▶ **What the task asks**:
Copy, in full, each line of the material that holds the word "Hsame".

▶ **Information**:
Lemma matched_step x y : matched x -> nstep x y -> matched y.
Proof.
  intros Hm Hs. pose proof Hm as [HF Hcall Hdel].
  destruct Hs as [x y k n wi rq ha p h t Hs Hb|x n wi rq ha p h t b backoff Hp| | | | | |
    s s' cs d pu de i n wi rq ha p h t b b' backoff v Hi Ha|s s' cs d pu de i n wi rq ha p h t b backoff v Ha].
  - split; cbn in *; [done| |by rewrite (between_calls_delivered x y)].
    intros i Hi. destruct (Hcall i Hi) as (b & backoff & Hp & Hab). exists b, backoff. split; [|done].
    unfold between_calls in Hb. by rewrite Hp in Hb.
  - destruct HF as (F1 & F2 & F3). cbn in F1, F2, F3, Hdel. split; cbn; [|intros i [= <-]|done].
    + unfold fresh_ids. cbn. split_and!; [|intros q Hq; specialize (F2 q Hq); lia|intros m Hq; specialize (F3 m Hq); lia].
      intros m [Hq| ->%list_elem_of_singleton]%elem_of_app; [specialize (F1 m Hq); lia|cbn; lia].
    + exists b, backoff. split; [done|]. unfold about. cbn. split_and!.
      * intros b' [Hq|[= ->]%list_elem_of_singleton]%elem_of_app; [specialize (F1 _ Hq); cbn in F1; lia|done].
      * intros q Hq He. specialize (F2 q Hq). lia.
      * intros b' Hq. specialize (F3 _ Hq). cbn in F3. lia.
  - apply (matched_network _ _ Hm); try done; cbn; set_solver.
  - apply (matched_network _ _ Hm); try done; cbn; set_solver.
  - apply (matched_network _ _ Hm); try done; cbn; set_solver.
  - apply (matched_network _ _ Hm); try done; cbn; set_solver.
  - by apply (matched_network _ _ Hm); try done; cbn; eauto 10.
  - split; cbn in *; [done|done|]. intros b1 [Hb1|Hb1]%elem_of_app; [by apply Hdel|].
    apply list_elem_of_singleton in Hb1 as ->. destruct (Hcall i eq_refl) as (b0 & backoff0 & [= <- <-] & _ & _ & A3).
    exists i. by rewrite <-(A3 b' Hi).
  - by split.
Qed.

Lemma matched_reachable s p start x : nreachable s p start x -> matched x.
Proof.
  revert x. apply (reachable_invariant _ _ matched); [|intros; by eapply matched_step].
  intros ? ->. split; cbn; [|done|by intros b Hb%elem_of_nil].
  unfold fresh_ids. cbn. split_and!; by intros ? ?%elem_of_nil.
Qed.

(** ** The pipeline's part *)

Definition happened (h : list (pop T)) (r : FlowRecord) : Prop := exists t, PRecord r t ∈ h.

Record judged (p0 : Pipeline T W) (start : Time) (x : network) : Prop := {
  jd_requests q : q ∈ nw_requests x ->
    exists past, rq_batch q = past ++ rq_rest q /\ Forall (happened (nw_hist x)) past;
  jd_handled m : m ∈ nw_handled x -> Forall (happened (nw_hist x)) m.2;
  jd_run : same (nw_pipeline x) (prun (nw_hist x) p0);
  jd_clock : clock_from start (nw_hist x) /\ latest start (nw_hist x) <= nw_clock x
}.

Lemma happened_more h o rs : Forall (happened h) rs -> Forall (happened (h ++ [o])) rs.
Proof.
  intros Hf. eapply Forall_impl; [exact Hf|]. intros r (t & Ht). exists t. apply elem_of_app. by left.
Qed.

(** Something happens to the pipeline. *)
Lemma judged_op (p0 : Pipeline T W) start h t o (p : Pipeline T W) :
  same p (prun h p0) -> clock_from start h /\ latest start h <= t -> t <= op_clock t o ->
  same (Processor.pstep o p) (prun (h ++ [o]) p0) /\
  clock_from start (h ++ [o]) /\ latest start (h ++ [o]) <= op_clock t o.
Proof.
  intros Hs [Hc Hl] Ho. split; [unfold prun; rewrite foldl_snoc; by apply same_pstep|].
  split; [apply clock_from_snoc; [done|]; destruct o; cbn in *; lia|].
  unfold latest. rewrite foldl_snoc. destruct o; cbn in *; [lia..|]. by fold (latest start h).
Qed.

Lemma judged_step p0 start x y : judged p0 start x -> nstep x y -> judged p0 start y.
Proof.
  intros [J1 J2 J3 J4] Hs.
  destruct Hs as [| | |x k n wi1 wi2 rq ha p h t i b|x k n wi rq1 rq2 ha p h t i b r rs now Hn
    |x k n wi rq1 rq2 ha p h t i b|x k n wi rq ha p h t o Ho| |]; cbn in *; try (by split).
  - split; cbn; [|done|done|done]. intros q [Hq| ->%list_elem_of_singleton]%elem_of_app; [by apply J1|].
    by exists [].
  - destruct (judged_op p0 start h t (PRecord r now) p J3 J4 Hn) as [Hsame Hclk].
    split; cbn; [|intros m Hm; by apply happened_more, J2|done|done].
    assert (forall q, q ∈ rq1 ++ rq2 -> exists past, rq_batch q = past ++ rq_rest q /\
      Forall (happened (h ++ [PRecord r now])) past) as Hothers.
    { intros q Hq. destruct (J1 q) as (past & He & Hp); [set_solver|]. exists past. split; [done|by apply happened_more]. }
    intros q [Hq|[->|Hq]%elem_of_cons]%elem_of_app; [apply Hothers; set_solver| |apply Hothers; set_solver].
    destruct (J1 (mkRequest i b (r :: rs))) as (past & He & Hp); [set_solver|]. cbn in *.
    exists (past ++ [r]). rewrite <-app_assoc. split; [done|]. apply Forall_app. split; [by apply happened_more|].
    apply Forall_singleton. exists now. apply elem_of_app. right. by apply list_elem_of_singleton.
  - split; cbn; [intros q Hq; apply J1; set_solver| |done|done].
    intros m [Hm| ->%list_elem_of_singleton]%elem_of_app; [by apply J2|].
    destruct (J1 (mkRequest i b [])) as (past & He & Hp); [set_solver|]. cbn in *. by rewrite He, app_nil_r.
  - destruct (judged_op p0 start h t o p J3 J4 Ho) as [Hsame Hclk].
    split; cbn; [|intros m Hm; by apply happened_more, J2|done|done].
    intros q Hq. destruct (J1 q Hq) as (past & He & Hp). exists past. split; [done|by apply happened_more].
Qed.

Lemma judged_reachable s p0 start x : nreachable s p0 start x -> judged p0 start x.
Proof.
  revert x. apply (reachable_invariant _ _ (judged p0 start)); [|intros; by eapply judged_step].
  intros ? ->. split; cbn; [by intros q ?%elem_of_nil|by intros m ?%elem_of_nil|by split_and!|by split].
Qed.

(** ** What a record calls for *)

Section output.
Context (w : Duration) (Hw : 0 < w <= maxInt64) (m : option Matcher).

▶ **Answer**:
  - destruct (judged_op p0 start h t (PRecord r now) p J3 J4 Hn) as [Hsame Hclk].
  - destruct (judged_op p0 start h t o p J3 J4 Ho) as [Hsame Hclk].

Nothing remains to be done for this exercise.